■ **Task brief**
Among the lines below, keep only those from the one containing "- cbn [app]" through the one containing "rewrite (st_bind_eq _ _ _ tt d)", and reproduce them exactly.

■ **Stored items**

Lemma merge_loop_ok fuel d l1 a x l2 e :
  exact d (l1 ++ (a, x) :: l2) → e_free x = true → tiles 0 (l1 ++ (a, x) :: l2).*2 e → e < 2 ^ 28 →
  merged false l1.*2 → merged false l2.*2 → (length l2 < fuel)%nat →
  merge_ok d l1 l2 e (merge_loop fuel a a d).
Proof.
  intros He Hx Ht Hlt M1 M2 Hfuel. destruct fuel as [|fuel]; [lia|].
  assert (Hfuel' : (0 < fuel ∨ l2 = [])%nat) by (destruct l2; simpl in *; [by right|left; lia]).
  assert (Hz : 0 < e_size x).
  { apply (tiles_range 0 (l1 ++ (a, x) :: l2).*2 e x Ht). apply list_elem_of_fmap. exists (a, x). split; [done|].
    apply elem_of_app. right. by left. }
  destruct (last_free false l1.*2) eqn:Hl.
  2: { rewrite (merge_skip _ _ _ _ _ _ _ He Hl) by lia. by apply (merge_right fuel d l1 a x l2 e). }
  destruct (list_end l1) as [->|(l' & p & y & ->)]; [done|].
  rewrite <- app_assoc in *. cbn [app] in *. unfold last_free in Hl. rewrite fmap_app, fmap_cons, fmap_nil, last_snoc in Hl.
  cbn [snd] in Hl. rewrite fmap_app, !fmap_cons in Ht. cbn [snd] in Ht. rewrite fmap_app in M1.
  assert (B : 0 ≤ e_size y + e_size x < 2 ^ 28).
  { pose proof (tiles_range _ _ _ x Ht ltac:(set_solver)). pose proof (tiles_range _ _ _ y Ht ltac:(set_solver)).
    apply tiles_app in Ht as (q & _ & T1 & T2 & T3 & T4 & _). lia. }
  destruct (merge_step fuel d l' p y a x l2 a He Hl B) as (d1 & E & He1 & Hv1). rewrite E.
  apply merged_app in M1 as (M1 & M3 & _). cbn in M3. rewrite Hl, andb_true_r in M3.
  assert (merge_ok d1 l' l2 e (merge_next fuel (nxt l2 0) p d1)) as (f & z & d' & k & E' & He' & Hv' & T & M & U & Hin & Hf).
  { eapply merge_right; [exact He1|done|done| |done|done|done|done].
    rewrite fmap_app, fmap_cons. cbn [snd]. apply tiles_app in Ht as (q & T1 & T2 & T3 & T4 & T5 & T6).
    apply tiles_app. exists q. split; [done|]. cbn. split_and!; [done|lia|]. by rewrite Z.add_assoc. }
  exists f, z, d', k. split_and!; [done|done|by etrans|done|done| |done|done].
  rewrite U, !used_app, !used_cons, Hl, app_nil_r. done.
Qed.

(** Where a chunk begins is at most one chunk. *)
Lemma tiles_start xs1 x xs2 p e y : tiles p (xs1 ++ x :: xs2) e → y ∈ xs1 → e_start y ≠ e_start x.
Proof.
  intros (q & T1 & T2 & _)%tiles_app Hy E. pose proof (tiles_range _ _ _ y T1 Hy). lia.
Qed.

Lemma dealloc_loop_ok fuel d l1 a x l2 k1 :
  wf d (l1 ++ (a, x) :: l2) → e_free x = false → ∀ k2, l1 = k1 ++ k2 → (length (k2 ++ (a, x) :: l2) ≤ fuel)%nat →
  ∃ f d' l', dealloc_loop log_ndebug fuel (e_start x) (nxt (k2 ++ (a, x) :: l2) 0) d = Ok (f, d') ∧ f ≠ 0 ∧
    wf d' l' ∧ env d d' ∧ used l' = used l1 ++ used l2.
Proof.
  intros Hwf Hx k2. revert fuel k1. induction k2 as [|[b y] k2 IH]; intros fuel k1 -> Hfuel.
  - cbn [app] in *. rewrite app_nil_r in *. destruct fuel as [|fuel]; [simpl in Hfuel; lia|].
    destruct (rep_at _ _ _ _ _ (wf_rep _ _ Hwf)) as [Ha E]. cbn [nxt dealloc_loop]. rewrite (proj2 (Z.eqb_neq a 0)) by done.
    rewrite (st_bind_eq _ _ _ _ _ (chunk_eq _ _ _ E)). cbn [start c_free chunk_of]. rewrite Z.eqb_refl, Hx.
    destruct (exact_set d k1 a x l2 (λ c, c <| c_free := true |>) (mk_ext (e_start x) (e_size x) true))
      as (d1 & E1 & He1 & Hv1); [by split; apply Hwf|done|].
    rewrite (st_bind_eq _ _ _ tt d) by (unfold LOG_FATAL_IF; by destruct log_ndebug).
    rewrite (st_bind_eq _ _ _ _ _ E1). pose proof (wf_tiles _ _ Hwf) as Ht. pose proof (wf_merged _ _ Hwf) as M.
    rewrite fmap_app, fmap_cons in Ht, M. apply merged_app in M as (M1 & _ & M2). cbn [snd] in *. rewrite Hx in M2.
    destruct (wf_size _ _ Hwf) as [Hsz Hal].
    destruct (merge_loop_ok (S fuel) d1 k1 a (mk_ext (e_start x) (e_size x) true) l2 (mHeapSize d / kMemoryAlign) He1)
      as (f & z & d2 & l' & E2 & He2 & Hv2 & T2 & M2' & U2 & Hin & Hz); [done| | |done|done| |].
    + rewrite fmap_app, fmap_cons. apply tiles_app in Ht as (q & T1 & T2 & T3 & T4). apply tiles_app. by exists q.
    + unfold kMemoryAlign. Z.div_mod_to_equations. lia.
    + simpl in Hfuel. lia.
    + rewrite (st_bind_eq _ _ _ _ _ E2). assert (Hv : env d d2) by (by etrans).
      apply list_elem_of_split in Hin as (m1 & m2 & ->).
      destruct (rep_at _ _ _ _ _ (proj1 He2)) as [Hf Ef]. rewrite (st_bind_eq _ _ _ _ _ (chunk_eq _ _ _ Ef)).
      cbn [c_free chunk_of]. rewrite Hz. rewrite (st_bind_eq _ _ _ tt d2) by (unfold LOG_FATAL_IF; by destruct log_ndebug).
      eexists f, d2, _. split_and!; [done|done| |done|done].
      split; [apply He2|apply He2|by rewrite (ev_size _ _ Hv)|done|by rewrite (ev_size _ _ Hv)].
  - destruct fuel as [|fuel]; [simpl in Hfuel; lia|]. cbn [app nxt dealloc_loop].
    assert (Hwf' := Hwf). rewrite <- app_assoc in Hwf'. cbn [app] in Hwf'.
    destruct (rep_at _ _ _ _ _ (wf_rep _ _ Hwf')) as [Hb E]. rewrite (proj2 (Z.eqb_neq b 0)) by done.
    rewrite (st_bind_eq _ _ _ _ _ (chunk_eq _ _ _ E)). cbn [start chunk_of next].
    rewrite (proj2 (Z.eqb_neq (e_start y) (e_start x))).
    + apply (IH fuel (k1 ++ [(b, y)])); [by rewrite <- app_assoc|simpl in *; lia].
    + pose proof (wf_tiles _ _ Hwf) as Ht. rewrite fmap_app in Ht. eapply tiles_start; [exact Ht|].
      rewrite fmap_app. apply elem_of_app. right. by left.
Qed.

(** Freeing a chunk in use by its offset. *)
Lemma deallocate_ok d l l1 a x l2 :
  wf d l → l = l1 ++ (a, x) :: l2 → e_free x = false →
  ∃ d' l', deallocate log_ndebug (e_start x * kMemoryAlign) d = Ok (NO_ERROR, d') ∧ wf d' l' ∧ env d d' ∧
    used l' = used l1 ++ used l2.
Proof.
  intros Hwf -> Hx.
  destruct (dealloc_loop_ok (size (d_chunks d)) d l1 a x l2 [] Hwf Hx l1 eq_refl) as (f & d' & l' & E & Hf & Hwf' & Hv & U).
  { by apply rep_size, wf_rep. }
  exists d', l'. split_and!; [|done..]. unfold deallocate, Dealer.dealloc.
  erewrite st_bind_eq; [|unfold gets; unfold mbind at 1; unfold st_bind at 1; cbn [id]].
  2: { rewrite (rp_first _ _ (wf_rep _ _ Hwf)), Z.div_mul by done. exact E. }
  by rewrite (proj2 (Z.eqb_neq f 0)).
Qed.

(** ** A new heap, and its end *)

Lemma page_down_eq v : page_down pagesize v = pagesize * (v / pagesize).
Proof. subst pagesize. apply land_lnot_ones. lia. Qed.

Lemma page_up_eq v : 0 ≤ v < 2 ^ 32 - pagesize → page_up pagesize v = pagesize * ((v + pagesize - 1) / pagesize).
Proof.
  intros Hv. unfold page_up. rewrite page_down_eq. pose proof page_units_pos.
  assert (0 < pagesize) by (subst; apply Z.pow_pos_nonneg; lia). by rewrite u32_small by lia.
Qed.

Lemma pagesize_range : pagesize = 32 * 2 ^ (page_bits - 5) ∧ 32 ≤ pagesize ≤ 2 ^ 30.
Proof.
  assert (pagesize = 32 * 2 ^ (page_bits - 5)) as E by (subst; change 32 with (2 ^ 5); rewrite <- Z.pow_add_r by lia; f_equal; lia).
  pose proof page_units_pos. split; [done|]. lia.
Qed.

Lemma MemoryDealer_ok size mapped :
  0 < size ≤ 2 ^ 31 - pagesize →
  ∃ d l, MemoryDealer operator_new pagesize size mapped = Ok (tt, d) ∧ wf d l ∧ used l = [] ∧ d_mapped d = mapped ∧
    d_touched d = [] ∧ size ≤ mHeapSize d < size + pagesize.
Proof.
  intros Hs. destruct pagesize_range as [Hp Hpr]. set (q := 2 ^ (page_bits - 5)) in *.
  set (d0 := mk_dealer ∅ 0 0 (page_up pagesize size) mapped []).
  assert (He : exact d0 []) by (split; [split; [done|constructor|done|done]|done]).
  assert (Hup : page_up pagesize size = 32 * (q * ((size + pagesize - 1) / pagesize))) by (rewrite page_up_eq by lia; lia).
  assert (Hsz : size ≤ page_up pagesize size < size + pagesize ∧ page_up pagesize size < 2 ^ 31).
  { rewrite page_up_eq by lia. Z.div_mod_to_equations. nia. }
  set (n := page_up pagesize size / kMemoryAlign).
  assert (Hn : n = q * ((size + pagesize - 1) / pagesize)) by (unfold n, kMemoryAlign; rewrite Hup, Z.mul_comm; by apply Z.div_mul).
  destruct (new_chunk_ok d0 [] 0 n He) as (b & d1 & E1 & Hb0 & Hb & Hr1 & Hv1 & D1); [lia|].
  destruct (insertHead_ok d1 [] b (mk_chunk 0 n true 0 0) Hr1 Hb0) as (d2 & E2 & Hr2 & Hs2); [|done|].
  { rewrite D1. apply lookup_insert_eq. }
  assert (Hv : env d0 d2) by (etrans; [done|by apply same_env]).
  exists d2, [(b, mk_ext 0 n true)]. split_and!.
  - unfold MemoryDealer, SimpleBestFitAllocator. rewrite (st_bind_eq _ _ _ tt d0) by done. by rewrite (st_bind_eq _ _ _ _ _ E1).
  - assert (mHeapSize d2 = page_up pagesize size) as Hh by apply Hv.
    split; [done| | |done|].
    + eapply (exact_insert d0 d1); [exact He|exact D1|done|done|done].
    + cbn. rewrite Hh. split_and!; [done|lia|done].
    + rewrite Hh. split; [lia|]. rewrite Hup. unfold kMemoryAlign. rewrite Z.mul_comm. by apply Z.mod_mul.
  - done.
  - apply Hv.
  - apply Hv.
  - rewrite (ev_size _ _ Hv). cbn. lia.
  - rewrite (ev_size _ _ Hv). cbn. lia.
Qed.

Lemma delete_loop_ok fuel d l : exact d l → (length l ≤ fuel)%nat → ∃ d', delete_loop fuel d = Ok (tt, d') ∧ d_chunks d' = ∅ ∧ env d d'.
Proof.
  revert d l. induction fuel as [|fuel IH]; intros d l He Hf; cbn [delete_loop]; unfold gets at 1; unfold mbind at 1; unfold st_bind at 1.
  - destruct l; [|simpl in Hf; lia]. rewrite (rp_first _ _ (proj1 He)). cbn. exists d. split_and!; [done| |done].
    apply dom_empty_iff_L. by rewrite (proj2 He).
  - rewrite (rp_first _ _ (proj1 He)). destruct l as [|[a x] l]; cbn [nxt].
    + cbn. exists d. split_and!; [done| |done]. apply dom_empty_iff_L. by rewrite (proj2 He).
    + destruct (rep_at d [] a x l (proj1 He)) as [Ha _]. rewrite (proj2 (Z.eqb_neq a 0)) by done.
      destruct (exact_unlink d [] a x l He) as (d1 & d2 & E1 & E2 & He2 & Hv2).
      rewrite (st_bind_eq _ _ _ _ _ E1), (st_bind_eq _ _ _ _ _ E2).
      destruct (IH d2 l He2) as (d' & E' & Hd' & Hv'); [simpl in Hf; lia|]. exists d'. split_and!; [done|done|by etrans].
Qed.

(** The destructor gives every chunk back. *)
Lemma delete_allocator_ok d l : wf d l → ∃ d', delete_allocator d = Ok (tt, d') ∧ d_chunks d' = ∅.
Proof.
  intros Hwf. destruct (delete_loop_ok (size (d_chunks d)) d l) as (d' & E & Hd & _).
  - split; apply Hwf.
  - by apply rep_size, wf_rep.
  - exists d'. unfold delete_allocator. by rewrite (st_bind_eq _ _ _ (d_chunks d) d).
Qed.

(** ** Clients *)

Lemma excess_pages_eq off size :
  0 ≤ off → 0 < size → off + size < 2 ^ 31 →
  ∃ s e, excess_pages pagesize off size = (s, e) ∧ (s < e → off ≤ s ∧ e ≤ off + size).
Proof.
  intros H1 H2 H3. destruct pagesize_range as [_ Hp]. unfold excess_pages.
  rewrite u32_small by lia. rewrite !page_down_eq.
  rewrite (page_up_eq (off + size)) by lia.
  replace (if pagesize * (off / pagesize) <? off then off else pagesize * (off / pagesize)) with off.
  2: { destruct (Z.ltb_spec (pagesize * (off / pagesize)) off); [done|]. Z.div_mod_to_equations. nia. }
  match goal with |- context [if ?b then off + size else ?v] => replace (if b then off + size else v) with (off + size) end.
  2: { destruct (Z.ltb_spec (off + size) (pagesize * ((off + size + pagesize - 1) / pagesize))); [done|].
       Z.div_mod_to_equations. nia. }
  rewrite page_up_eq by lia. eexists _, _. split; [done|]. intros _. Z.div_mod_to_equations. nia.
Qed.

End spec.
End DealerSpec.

■ **Result of this exercise**
  - cbn [app] in *. rewrite app_nil_r in *. destruct fuel as [|fuel]; [simpl in Hfuel; lia|].
    destruct (rep_at _ _ _ _ _ (wf_rep _ _ Hwf)) as [Ha E]. cbn [nxt dealloc_loop]. rewrite (proj2 (Z.eqb_neq a 0)) by done.
    rewrite (st_bind_eq _ _ _ _ _ (chunk_eq _ _ _ E)). cbn [start c_free chunk_of]. rewrite Z.eqb_refl, Hx.
    destruct (exact_set d k1 a x l2 (λ c, c <| c_free := true |>) (mk_ext (e_start x) (e_size x) true))
      as (d1 & E1 & He1 & Hv1); [by split; apply Hwf|done|].
    rewrite (st_bind_eq _ _ _ tt d) by (unfold LOG_FATAL_IF; by destruct log_ndebug).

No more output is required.